- Opening Delimiter -

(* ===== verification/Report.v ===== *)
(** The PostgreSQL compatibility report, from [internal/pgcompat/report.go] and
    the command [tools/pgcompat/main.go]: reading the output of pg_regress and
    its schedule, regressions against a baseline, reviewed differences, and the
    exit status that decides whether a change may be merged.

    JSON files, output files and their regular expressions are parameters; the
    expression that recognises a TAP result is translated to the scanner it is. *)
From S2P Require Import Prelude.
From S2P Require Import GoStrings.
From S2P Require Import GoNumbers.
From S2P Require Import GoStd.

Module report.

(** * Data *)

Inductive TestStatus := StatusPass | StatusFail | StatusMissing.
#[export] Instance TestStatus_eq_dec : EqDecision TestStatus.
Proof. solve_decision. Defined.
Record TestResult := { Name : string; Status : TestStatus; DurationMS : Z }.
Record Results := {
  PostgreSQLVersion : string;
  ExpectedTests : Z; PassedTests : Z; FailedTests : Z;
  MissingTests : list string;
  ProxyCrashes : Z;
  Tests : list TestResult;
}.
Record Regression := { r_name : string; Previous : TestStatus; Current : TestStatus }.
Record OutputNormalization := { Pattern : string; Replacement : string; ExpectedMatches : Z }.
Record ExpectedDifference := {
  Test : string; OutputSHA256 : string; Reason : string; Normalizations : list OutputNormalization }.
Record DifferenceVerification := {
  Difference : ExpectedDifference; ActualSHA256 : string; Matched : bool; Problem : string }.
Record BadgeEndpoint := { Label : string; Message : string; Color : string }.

- Closing Delimiter -
- Opening Delimiter -

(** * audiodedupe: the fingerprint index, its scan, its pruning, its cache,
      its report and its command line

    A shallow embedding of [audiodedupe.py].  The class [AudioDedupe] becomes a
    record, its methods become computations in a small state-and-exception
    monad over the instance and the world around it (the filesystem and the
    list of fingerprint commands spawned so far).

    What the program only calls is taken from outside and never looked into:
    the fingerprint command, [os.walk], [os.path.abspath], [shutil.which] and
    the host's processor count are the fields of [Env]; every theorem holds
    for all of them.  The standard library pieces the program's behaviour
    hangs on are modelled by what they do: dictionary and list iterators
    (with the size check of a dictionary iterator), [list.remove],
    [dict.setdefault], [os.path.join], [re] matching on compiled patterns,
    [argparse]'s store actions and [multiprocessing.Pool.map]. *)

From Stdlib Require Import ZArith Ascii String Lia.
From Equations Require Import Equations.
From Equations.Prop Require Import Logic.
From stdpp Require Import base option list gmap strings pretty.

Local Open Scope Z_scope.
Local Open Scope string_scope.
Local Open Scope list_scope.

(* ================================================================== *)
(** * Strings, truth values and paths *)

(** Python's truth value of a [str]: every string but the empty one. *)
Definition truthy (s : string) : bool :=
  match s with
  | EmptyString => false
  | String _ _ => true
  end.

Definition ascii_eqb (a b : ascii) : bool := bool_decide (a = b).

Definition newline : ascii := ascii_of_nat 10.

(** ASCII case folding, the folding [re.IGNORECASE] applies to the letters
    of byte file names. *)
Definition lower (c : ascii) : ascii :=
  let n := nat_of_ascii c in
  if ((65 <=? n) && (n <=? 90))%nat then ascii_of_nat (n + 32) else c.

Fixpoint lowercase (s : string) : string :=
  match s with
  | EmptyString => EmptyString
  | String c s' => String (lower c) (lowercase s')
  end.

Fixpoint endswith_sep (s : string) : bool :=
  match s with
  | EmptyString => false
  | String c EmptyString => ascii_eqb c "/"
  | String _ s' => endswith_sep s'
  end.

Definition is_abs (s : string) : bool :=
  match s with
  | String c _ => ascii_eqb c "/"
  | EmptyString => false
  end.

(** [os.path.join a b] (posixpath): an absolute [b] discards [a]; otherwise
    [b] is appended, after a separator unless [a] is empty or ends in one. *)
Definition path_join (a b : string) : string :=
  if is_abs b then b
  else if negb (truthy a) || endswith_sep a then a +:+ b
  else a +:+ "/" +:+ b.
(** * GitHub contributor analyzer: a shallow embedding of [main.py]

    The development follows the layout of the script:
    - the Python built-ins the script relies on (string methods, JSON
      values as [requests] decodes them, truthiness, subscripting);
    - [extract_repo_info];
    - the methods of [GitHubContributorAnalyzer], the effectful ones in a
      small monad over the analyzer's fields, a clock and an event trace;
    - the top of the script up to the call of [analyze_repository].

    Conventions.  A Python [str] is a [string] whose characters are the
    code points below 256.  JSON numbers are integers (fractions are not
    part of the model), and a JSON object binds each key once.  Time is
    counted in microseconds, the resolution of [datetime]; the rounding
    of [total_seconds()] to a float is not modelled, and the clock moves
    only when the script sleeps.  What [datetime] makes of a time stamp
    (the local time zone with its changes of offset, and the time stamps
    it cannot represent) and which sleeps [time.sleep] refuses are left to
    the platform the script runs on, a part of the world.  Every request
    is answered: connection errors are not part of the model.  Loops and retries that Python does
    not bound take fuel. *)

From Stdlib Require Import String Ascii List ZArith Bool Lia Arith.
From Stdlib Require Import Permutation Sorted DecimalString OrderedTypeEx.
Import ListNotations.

- Closing Delimiter -

== Goal of the exercise ==
Among the records above, repeat exactly the line with "Status : TestStatus;", the line with "Label : string;", and every line in between, and only those.

== Exercise result ==
Record TestResult := { Name : string; Status : TestStatus; DurationMS : Z }.
Record Results := {
  PostgreSQLVersion : string;
  ExpectedTests : Z; PassedTests : Z; FailedTests : Z;
  MissingTests : list string;
  ProxyCrashes : Z;
  Tests : list TestResult;
}.
Record Regression := { r_name : string; Previous : TestStatus; Current : TestStatus }.
Record OutputNormalization := { Pattern : string; Replacement : string; ExpectedMatches : Z }.
Record ExpectedDifference := {
  Test : string; OutputSHA256 : string; Reason : string; Normalizations : list OutputNormalization }.
Record DifferenceVerification := {
  Difference : ExpectedDifference; ActualSHA256 : string; Matched : bool; Problem : string }.
Record BadgeEndpoint := { Label : string; Message : string; Color : string }.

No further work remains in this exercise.